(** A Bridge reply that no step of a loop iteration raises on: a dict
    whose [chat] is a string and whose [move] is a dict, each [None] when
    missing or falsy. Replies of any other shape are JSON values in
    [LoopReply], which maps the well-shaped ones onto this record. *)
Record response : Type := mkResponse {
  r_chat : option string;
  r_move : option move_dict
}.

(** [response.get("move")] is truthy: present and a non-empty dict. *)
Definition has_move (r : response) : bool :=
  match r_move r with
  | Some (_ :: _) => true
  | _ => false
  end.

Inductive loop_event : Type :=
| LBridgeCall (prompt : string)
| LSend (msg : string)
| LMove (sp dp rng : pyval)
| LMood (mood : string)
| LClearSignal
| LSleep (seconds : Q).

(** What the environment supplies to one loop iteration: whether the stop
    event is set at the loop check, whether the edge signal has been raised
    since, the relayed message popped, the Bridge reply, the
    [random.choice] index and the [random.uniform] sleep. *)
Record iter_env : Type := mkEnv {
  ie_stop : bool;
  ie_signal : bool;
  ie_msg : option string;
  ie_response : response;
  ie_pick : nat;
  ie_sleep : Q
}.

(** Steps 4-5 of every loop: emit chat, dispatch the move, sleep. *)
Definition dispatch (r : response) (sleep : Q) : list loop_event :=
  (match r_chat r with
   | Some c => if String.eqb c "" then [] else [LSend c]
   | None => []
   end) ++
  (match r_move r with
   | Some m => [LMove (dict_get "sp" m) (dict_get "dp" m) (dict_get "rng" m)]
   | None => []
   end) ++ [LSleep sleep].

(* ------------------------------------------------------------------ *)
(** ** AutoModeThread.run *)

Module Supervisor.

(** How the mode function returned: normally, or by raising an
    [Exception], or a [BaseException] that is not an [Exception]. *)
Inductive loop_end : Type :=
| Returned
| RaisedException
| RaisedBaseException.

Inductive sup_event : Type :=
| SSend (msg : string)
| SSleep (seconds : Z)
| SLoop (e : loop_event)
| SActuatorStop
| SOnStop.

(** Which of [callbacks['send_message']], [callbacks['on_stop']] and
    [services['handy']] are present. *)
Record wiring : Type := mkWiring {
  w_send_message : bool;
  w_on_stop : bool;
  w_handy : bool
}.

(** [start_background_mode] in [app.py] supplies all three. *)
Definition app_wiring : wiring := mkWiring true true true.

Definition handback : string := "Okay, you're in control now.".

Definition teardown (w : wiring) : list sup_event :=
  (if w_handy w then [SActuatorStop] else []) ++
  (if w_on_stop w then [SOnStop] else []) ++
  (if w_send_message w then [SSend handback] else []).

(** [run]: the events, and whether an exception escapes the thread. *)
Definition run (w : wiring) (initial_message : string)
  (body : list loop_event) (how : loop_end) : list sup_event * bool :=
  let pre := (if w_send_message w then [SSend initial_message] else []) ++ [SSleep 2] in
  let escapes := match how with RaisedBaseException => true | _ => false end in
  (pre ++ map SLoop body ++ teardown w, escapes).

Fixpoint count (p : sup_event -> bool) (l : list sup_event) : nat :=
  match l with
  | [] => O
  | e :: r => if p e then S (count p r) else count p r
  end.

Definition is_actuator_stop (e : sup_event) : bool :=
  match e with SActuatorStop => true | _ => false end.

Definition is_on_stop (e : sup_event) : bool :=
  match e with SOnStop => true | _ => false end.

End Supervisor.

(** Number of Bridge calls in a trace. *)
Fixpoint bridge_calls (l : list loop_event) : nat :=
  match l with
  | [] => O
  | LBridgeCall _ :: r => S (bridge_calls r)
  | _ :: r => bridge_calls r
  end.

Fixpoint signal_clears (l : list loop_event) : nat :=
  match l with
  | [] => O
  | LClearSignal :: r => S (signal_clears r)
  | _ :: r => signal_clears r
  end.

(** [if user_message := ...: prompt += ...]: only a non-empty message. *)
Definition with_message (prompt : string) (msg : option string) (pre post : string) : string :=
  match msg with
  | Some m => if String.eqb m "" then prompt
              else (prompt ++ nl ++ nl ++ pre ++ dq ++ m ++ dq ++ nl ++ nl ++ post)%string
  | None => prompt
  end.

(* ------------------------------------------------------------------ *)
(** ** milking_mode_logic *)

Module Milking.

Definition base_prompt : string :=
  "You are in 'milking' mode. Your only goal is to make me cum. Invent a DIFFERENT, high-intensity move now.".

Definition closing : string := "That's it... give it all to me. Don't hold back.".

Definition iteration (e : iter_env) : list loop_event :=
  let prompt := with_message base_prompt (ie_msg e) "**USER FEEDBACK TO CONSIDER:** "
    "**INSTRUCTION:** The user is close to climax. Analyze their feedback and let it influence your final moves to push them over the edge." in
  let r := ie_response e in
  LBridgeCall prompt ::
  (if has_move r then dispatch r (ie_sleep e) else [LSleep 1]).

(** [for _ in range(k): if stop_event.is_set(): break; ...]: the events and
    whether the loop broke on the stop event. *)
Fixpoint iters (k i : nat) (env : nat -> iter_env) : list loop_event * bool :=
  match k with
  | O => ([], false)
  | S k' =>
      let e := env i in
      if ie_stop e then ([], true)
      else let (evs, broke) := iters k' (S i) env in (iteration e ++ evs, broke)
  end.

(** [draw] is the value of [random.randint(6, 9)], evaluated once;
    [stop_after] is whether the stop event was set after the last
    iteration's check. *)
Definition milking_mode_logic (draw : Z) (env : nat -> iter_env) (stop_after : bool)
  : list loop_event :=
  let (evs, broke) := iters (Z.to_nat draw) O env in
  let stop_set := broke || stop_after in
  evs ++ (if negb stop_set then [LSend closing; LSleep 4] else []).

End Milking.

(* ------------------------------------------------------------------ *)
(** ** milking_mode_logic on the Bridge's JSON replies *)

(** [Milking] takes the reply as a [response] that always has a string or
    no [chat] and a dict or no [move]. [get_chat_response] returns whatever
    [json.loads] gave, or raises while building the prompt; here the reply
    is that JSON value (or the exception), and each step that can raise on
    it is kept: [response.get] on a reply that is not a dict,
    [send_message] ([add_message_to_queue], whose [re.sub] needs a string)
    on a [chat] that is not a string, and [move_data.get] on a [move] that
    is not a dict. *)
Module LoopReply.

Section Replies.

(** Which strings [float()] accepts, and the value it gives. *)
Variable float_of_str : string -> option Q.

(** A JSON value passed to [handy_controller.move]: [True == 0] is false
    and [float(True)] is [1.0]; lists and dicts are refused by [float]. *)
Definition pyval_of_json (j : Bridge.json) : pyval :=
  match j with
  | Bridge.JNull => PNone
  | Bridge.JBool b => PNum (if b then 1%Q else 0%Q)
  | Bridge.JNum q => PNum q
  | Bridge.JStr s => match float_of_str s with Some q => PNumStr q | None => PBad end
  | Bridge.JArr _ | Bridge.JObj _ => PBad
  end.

#### WHAT TO WORK ON
Could you repeat exactly the lines in the listing above from the one with "(** [if user_message" down to the one with "are in 'milking'"? Include both of those lines.

#### YOUR RESPONSE
(** [if user_message := ...: prompt += ...]: only a non-empty message. *)
Definition with_message (prompt : string) (msg : option string) (pre post : string) : string :=
  match msg with
  | Some m => if String.eqb m "" then prompt
              else (prompt ++ nl ++ nl ++ pre ++ dq ++ m ++ dq ++ nl ++ nl ++ post)%string
  | None => prompt
  end.

(* ------------------------------------------------------------------ *)
(** ** milking_mode_logic *)

Module Milking.

Definition base_prompt : string :=
  "You are in 'milking' mode. Your only goal is to make me cum. Invent a DIFFERENT, high-intensity move now.".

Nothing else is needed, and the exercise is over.